**Task statement**
The data below holds a line containing "pose proof (blk_align" and a line containing "rewrite pow2_S in *."; please quote exactly those two lines and every line between them, and nothing else.
----------
(** Splitting a block into its two halves keeps the partition. *)
Lemma blocks_split N B p o :
  blocks_ok N B → B !! p = Some (S o) → blocks_ok N (<[p + pow2 o := o]> (<[p := o]> B)).
Proof.
  intros HB Hp. pose proof (pow2_pos o) as Hpos.
  pose proof (blk_align _ _ HB _ _ Hp) as Hal. pose proof (blk_end _ _ HB _ _ Hp) as Hend.
  pose proof (blk_nonneg _ _ HB _ _ Hp) as Hnn. pose proof (blk_order _ _ HB _ _ Hp) as Hord.
  assert (Hal' : (pow2 o | p)) by (etrans; [|exact Hal]; apply pow2_divide; lia).
  rewrite pow2_S in *.
  (* every block of the new map lies inside a block of the old one *)
  assert (Hinv : ∀ q o', <[p + pow2 o := o]> (<[p := o]> B) !! q = Some o' →
    (q = p + pow2 o ∧ o' = o) ∨ (q = p ∧ o' = o) ∨ (q ≠ p ∧ q ≠ p + pow2 o ∧ B !! q = Some o')).
  { intros q o'. rewrite !lookup_insert. repeat case_decide; naive_solver. }
  assert (Hold : ∀ q o' x, q ≠ p → B !! q = Some o' → in_block q o' x →
                           ¬ (p ≤ x < p + 2 * pow2 o)).
  { intros q o' x Hne Hq Hx Hx'. apply Hne. eapply (blk_disj N B HB q o' p (S o) x); eauto.
    unfold in_block. rewrite pow2_S. lia. }
  split.
  - intros q o' [[-> ->]|[[-> ->]|(_ & _ & H)]]%Hinv; [lia|lia|]. by eapply blk_nonneg.
  - intros q o' [[-> ->]|[[-> ->]|(_ & _ & H)]]%Hinv; [lia|lia|]. by eapply blk_order.
  - intros q o' [[-> ->]|[[-> ->]|(_ & _ & H)]]%Hinv; [|done|by eapply blk_align].
    apply Z.divide_add_r; [done|reflexivity].
  - intros q o' [[-> ->]|[[-> ->]|(_ & _ & H)]]%Hinv; [lia|lia|]. by eapply blk_end.
  - intros x Hx. destruct (blk_cover _ _ HB x Hx) as (q & o' & Hq & Hin).
    destruct (decide (q = p)) as [->|Hne].
    + rewrite Hp in Hq. simplify_eq. unfold in_block in *. rewrite pow2_S in Hin.
      destruct (decide (x < p + pow2 o)).
      * exists p, o. rewrite lookup_insert_ne, lookup_insert_eq by lia. split; [done|lia].
      * exists (p + pow2 o), o. rewrite lookup_insert_eq. split; [done|lia].
    + exists q, o'. split; [|done]. rewrite !lookup_insert_ne; [done|done|].
      intros <-. eapply (Hold _ _ (p + pow2 o)); [|exact Hq|apply blk_head|]; lia.
  - intros q1 o1 q2 o2 x H1 H2 Hx1 Hx2.
    apply Hinv in H1 as [[-> ->]|[[-> ->]|(N1 & _ & H1)]];
      apply Hinv in H2 as [[-> ->]|[[-> ->]|(N2 & _ & H2)]]; try done;
      try (unfold in_block in *; lia);
      try (exfalso; unfold in_block in Hx1, Hx2;
           first [eapply (Hold _ _ x N1 H1); [done|lia] | eapply (Hold _ _ x N2 H2); [done|lia]]).
    by eapply blk_disj.
Qed.

(** Merging two buddies of the same order keeps the partition. *)
Lemma blocks_merge N B p o :
  blocks_ok N B → B !! p = Some o → B !! (p + pow2 o) = Some o → (pow2 (S o) | p) →
  (S o < kMaxOrder)%nat → blocks_ok N (<[p := S o]> (delete (p + pow2 o) B)).
Proof.
  intros HB Hp Hb Hal Ho. pose proof (pow2_pos o) as Hpos.
  pose proof (blk_end _ _ HB _ _ Hb) as Hend. pose proof (blk_nonneg _ _ HB _ _ Hp) as Hnn.
  assert (Hinv : ∀ q o', <[p := S o]> (delete (p + pow2 o) B) !! q = Some o' →
    (q = p ∧ o' = S o) ∨ (q ≠ p ∧ q ≠ p + pow2 o ∧ B !! q = Some o')).
  { intros q o'. rewrite lookup_insert, lookup_delete. repeat case_decide; naive_solver. }
  assert (Hold : ∀ q o' x, q ≠ p → q ≠ p + pow2 o → B !! q = Some o' → in_block q o' x →
                           ¬ in_block p (S o) x).
  { intros q o' x Hn1 Hn2 Hq Hx Hx'. unfold in_block in Hx'. rewrite pow2_S in Hx'.
    destruct (decide (x < p + pow2 o)).
    - apply Hn1. eapply (blk_disj N B HB q o' p o x); eauto. unfold in_block. lia.
    - apply Hn2. eapply (blk_disj N B HB q o' (p + pow2 o) o x); eauto. unfold in_block. lia. }
  split.
  - intros q o' [[-> ->]|(_ & _ & H)]%Hinv; [lia|]. by eapply blk_nonneg.
  - intros q o' [[-> ->]|(_ & _ & H)]%Hinv; [lia|]. by eapply blk_order.
  - intros q o' [[-> ->]|(_ & _ & H)]%Hinv; [done|by eapply blk_align].
  - intros q o' [[-> ->]|(_ & _ & H)]%Hinv; [rewrite pow2_S; lia|]. by eapply blk_end.
  - intros x Hx. destruct (blk_cover _ _ HB x Hx) as (q & o' & Hq & Hin).
    destruct (decide (in_block p (S o) x)) as [Hin'|Hn]; [|].
    + exists p, (S o). by rewrite lookup_insert_eq.
    + exists q, o'. split; [|done].
      unfold in_block in *. rewrite pow2_S in Hn.
      assert (p ≠ q) by (intros <-; rewrite Hp in Hq; simplify_eq; lia).
      assert (p + pow2 o ≠ q) by (intros <-; rewrite Hb in Hq; simplify_eq; lia).
      by rewrite lookup_insert_ne, lookup_delete_ne.
  - intros q1 o1 q2 o2 x H1 H2 Hx1 Hx2.
    apply Hinv in H1 as [[-> ->]|(N1 & N1' & H1)];
      apply Hinv in H2 as [[-> ->]|(N2 & N2' & H2)]; [done| | |by eapply blk_disj].
    + by destruct (Hold _ _ _ N2 N2' H2 Hx2).
    + by destruct (Hold _ _ _ N1 N1' H1 Hx1).
Qed.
----------
**Response area**
  pose proof (blk_align _ _ HB _ _ Hp) as Hal. pose proof (blk_end _ _ HB _ _ Hp) as Hend.
  pose proof (blk_nonneg _ _ HB _ _ Hp) as Hnn. pose proof (blk_order _ _ HB _ _ Hp) as Hord.
  assert (Hal' : (pow2 o | p)) by (etrans; [|exact Hal]; apply pow2_divide; lia).
  rewrite pow2_S in *.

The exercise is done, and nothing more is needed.